**Your task**.
Only the lines below starting at the one containing "ArchivedAt s = None ∧" and ending at the one containing "name t s]> (stacks (store e)))" belong in the answer, each copied exactly.

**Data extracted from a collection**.
Definition Done (c : Call) (e : Env) (a : Answer) (e' : Env) : Prop :=
  match c with
  | CListStacks => a = AStacks (active (store e')) ∧ files e' = files e ∧ registered (files e) (store e) (store e')
  | CCreateStack name => ∃ s, a = AStack s ∧ DirectoryName s = name ∧ ArchivedAt s = None ∧
      stacks (store e) !! StkID s = None ∧ ¬ has_directory (store e) name ∧
      store e' = set_stacks (store e) (<[StkID s := s]> (stacks (store e))) ∧
      FilesystemLaws.Effect limits (FilesystemLaws.OpCreateStack name) (files e) FilesystemLaws.RDone (files e')
  | CRenameStack id name => ∃ s t, stacks (store e) !! id = Some s ∧ a = AStack (renamed name t s) ∧
      store e' = match ArchivedAt s with
                 | None => set_stacks (store e) (<[id := renamed name t s]> (stacks (store e)))
                 | Some _ => store e
                 end ∧
      FilesystemLaws.Effect limits (FilesystemLaws.OpRenameStack (DirectoryName s) name) (files e) FilesystemLaws.RDone (files e')
  | CDeleteStack id => ∃ s t, stacks (store e) !! id = Some s ∧
      store e' = set_stacks (store e) (<[id := OperationStore.archive t s]> (stacks (store e))) ∧
      FilesystemLaws.Effect limits (FilesystemLaws.OpRemoveStack (DirectoryName s)) (files e) FilesystemLaws.RDone (files e')
  | CPurgeStack id => files e' = files e ∧ ∃ s t, stacks (store e) !! id = Some s ∧ ArchivedAt s = Some t ∧
      store e' = OperationStore.deleteStack id
        (set_deployments (store e) (filter (λ p, DepStackID p.2 ≠ id) (deployments (store e))))
  | CEnvironmentKeys id => files e' = files e ∧ store e' = store e ∧
      a = AKeys (SortStrings (map_to_list (OperationStore.environmentOf (store e) id)).*1)
  | CEnvironmentValue id key => files e' = files e ∧ store e' = store e ∧
      ∃ r, environment (store e) !! (id, key) = Some r ∧ a = AValue (EnvValue r, EnvSecret r)
  | CSetEnvironment id key value => files e' = files e ∧ invalid key value = false ∧ is_Some (stacks (store e) !! id) ∧
      ∃ t, store e' = set_environment (store e) (<[(id, key) := mkEnvironmentRow value
        match environment (store e) !! (id, key) with Some r => EnvSecret r | None => false end t]> (environment (store e)))
  | CSetEnvironmentWithSecret id key value secret => files e' = files e ∧ invalid key value = false ∧
      is_Some (stacks (store e) !! id) ∧ (∀ r, environment (store e) !! (id, key) = Some r → EnvSecret r = secret) ∧
      ∃ t, store e' = set_environment (store e) (<[(id, key) := mkEnvironmentRow value secret t]> (environment (store e)))
  | CDeleteEnvironment id key => files e' = files e ∧
      store e' = set_environment (store e) (delete (id, key) (environment (store e)))
  | _ => store e' = store e ∧ ∃ id op s r, onFiles c = Some (id, op) ∧ stacks (store e) !! id = Some s ∧ a = AFile r ∧
      FilesystemLaws.Effect limits (op (DirectoryName s)) (files e) r (files e')
  end.
(** What a failed call leaves: the records as they were.  Files can be left
    over, or gone, when undoing or recording what was done failed as well. *)
Definition Failed (c : Call) (e e' : Env) : Prop :=
  match c with
  | CListStacks => files e' = files e ∧ registered (files e) (store e) (store e')
  | CCreateStack name => store e' = store e ∧ (files e' = files e ∨ files e !! [name] = None)
  | CRenameStack id name => store e' = store e
  | CDeleteStack id => store e' = store e ∧
      (files e' = files e ∨ ∃ s, stacks (store e) !! id = Some s ∧ files e' = Filesystem.without [DirectoryName s] (files e))
  | _ => store e' = store e ∧
      match onFiles c with
      | Some (id, op) => files e' = files e ∨ ∃ s, stacks (store e) !! id = Some s ∧
          FilesystemLaws.Leftover (op (DirectoryName s)) (files e) (files e')
      | None => files e' = files e
      end
  end.
(** The files that a call may change. *)
Definition reach (c : Call) (db : DB) (k : path) : Prop :=
  match c with
  | CCreateStack name => Filesystem.below [name] k
  | CRenameStack id name => ∃ s, stacks db !! id = Some s ∧ (Filesystem.below [DirectoryName s] k ∨ Filesystem.below [name] k)
  | CDeleteStack id => ∃ s, stacks db !! id = Some s ∧ Filesystem.below [DirectoryName s] k
  | _ => match onFiles c with
         | Some (id, op) => ∃ s, stacks db !! id = Some s ∧ FilesystemLaws.touches (op (DirectoryName s)) k
         | None => False
         end
  end.
(** What every call keeps, and its outcome. *)
Definition keeps (c : Call) (e e' : Env) : Prop :=
  coordinator e' = coordinator e ∧ FilesystemLaws.within (reach c (store e)) (files e) (files e').
Definition done_ (c : Call) (e : Env) (a : Answer) (e' : Env) : Prop := keeps c e e' ∧ Done c e a e'.
Definition failed_ (c : Call) (e : Env) (_ : error) (e' : Env) : Prop := keeps c e e' ∧ Failed c e e'.
(** ** The calls on either side *)
Lemma from_sure {A : Type} fs (m : Links → M FS A) (Q : A → FS → Prop) (R : FS → Prop) :
  FilesystemLaws.sure (eq fs) m Q R → from fs (m L) Q (λ _, R).
Proof.
  intros Hm n. destruct (Hm fs n eq_refl) as (r & fs' & n' & E & Hr). rewrite E. by destruct r.
Qed.
Lemma db_Create (s : Stack) db :
  CreatedAt s = UpdatedAt s → ArchivedAt s = None →
  from db (OperationStore.Create s)
    (λ _ db', stacks db !! StkID s = None ∧ ¬ has_directory db (DirectoryName s) ∧ db' = set_stacks db (<[StkID s := s]> (stacks db)))
    (λ _ db', db' = db).
Proof.
  intros Ht Ha. apply from_call; [done..|]. intros u db'. destruct (bool_decide_reflect (is_Some (stacks db !! StkID s))) as [|Hn]; [done|].
  simpl. destruct (bool_decide_reflect (map_Exists (λ _ s', DirectoryName s' = DirectoryName s ∨ ComposeProjectName s' = ComposeProjectName s) (stacks db)))
    as [|Hd]; [done|]. intros [= _ <-]. split; [by apply eq_None_not_Some|]. split.
  - intros (id & s' & Hl & E). apply Hd. exists id, s'. auto.
  - destruct s as [id dir proj ar cr up]. simpl in *. by subst.
Qed.
Lemma db_ByID id db : from db (OperationStore.ByID id) (λ s db', db' = db ∧ stacks db !! id = Some s) (λ _ db', db' = db).
Proof. apply from_call; [done|done|]. intros s db'. destruct (stacks db !! id); [|done]. by intros [= -> ->]. Qed.
Lemma db_query {A : Type} (g : DB → A) db : from db (query g) (λ a db', db' = db ∧ a = g db) (λ _ db', db' = db).
Proof. apply from_call; [done|done|]. by intros a db' [= <- <-]. Qed.
Lemma db_exec (f : DB → DB) db : from db (Database.exec f) (λ _ db', db' = f db) (λ _ db', db' = db).
Proof. apply from_call; [done|done|]. by intros a db' [= _ <-]. Qed.
Lemma db_Rename id name t db :
  from db (OperationStore.Rename id name t)
    (λ _ db', db' = match stacks db !! id with
       | Some s => match ArchivedAt s with None => set_stacks db (<[id := renamed name t s]> (stacks db)) | Some _ => db end
       | None => db end) (λ _ db', db' = db).
Proof.
  apply from_call; [done|done|]. intros u db'. destruct (stacks db !! id) as [s|]; [|by intros [= _ <-]].
  destruct (ArchivedAt s) as [x|] eqn:E.
  - rewrite bool_decide_eq_false_2 by done. by intros [= _ <-].
  - rewrite bool_decide_eq_true_2 by done. destruct (bool_decide _); [done|]. intros [= _ <-]. unfold renamed. by rewrite E.
Qed.
Lemma db_Purge id db :
  from db (OperationStore.Purge id)
    (λ _ db', ∃ s t, stacks db !! id = Some s ∧ ArchivedAt s = Some t ∧
       db' = OperationStore.deleteStack id (set_deployments db (filter (λ p, DepStackID p.2 ≠ id) (deployments db))))
    (λ _ db', db' = db).
Proof.
  eapply (from_atomically _ _ _ (λ _ _, True)); [done| |done]. eapply from_bind; [apply db_exec|done|]. intros u x ->.
  apply from_call; [done|done|]. intros u' x. simpl.
  destruct (stacks db !! id) as [s|]; [|done]. destruct (ArchivedAt s) as [t|] eqn:E.
  - rewrite bool_decide_eq_false_2 by done. intros [= _ <-]. by exists s, t.
  - by rewrite bool_decide_eq_true_2.
Qed.
Lemma from_ByID id (e : Env) : from e (ByID id) (λ s e', e' = e ∧ stacks (store e) !! id = Some s) (λ _ e', e' = e).
Proof.
  apply from_zoom. eapply from_conseq; [apply db_ByID|..]; simpl; [by intros s db' [-> Hs]; destruct e|by intros x db' ->; destruct e].
Qed.
(** Removing a stack's directory never fails with the error that the service
    would let pass. *)
Lemma fs_RemoveStack name fs :
  FilesystemLaws.WF fs →
  from fs (Filesystem.RemoveStack name)
    (λ _ fs', FilesystemLaws.done_ limits (FilesystemLaws.OpRemoveStack name) fs FilesystemLaws.RDone fs')
    (λ e fs', fs' = fs ∧ Is e Stack_ErrNotFound = false).
Proof.
  intros Hwf n. pose proof (from_sure _ _ _ _ (FilesystemLaws.RemoveStack_sure limits fs name Hwf) n) as Hs.
  assert (∀ e fs' n', Filesystem.RemoveStack name fs n = (Err e, (fs', n')) → Is e Stack_ErrNotFound = false) as He.
  { intros e fs' n'. unfold Filesystem.RemoveStack, guard_not, lift, mbind, M_bind.
    destruct (reject_if _ _) as [|x] eqn:Er; [|unfold reject_if in Er; destruct (negb _); [|done]; by intros [= <- _ _]; injection Er as <-].
    unfold catch. destruct (Filesystem.Lstat [] [name] fs n) as [[info|x] [fs1 n1]]; [|by intros [= <- _ _]].
    unfold reject_if at 1. destruct (_ || _); [by intros [= <- _ _]|].
    unfold Filesystem.RemoveAll, Filesystem.at_, call. destruct (fault n1); [by intros [= <- _ _]|]. done. }
  cbv beta in Hs. destruct (Filesystem.RemoveStack name fs n) as [[a|e] [fs' n']]; [done|].
  split; [|by eapply He]. by destruct Hs as [_ [->|[]]].
Qed.
(** ** Under the lock *)
Lemma registered_refl fs db : registered fs db db.
Proof. split; [by destruct db|]. split; [done|]. by left. Qed.
Lemma failed_same c e x : FilesystemLaws.WF (files e) → failed_ c e x e.
Proof.
  intros Hwf. split; [by split|]. destruct c; simpl; auto. split; [done|apply registered_refl].
Qed.
Lemma call_locked {A : Type} c repo id (m : M Env A) (ans : A → Answer) e :
  (∀ k : Coordinator.Coordinator, from (put k e) m (λ a, done_ c (put k e) (ans a)) (failed_ c (put k e))) →
  FilesystemLaws.WF (files e) → repo = true ∨ id ≠ ""%string →
  from e (Locking.locked repo id m) (λ a, done_ c e (ans a)) (failed_ c e).
Proof.
  intros Hm Hwf Hid. apply Locking.from_locked; [done|by apply failed_same|]. intros k.
  eapply from_conseq; [apply Hm| |].
  - intros a e' [[Hc Hk] Hd]. split; [done|]. split; [by split|]. destruct c; exact Hd.
  - intros x e' [[Hc Hk] Hf]. split; [done|]. split; [by split|]. destruct c; exact Hf.
Qed.
(** The answer is wrapped. *)
Lemma from_answer {A : Type} (e : Env) (m : M Env A) (ans : A → Answer) Q R :
  from e m (λ a, Q (ans a)) R → from e (a ← m; mret (ans a)) Q R.
Proof. intros Hm. eapply from_bind; [exact Hm|done|]. intros a e' Ha. by apply from_ret. Qed.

**Result of the exercise**.
  | CCreateStack name => ∃ s, a = AStack s ∧ DirectoryName s = name ∧ ArchivedAt s = None ∧
      stacks (store e) !! StkID s = None ∧ ¬ has_directory (store e) name ∧
      store e' = set_stacks (store e) (<[StkID s := s]> (stacks (store e))) ∧
      FilesystemLaws.Effect limits (FilesystemLaws.OpCreateStack name) (files e) FilesystemLaws.RDone (files e')
  | CRenameStack id name => ∃ s t, stacks (store e) !! id = Some s ∧ a = AStack (renamed name t s) ∧
      store e' = match ArchivedAt s with
                 | None => set_stacks (store e) (<[id := renamed name t s]> (stacks (store e)))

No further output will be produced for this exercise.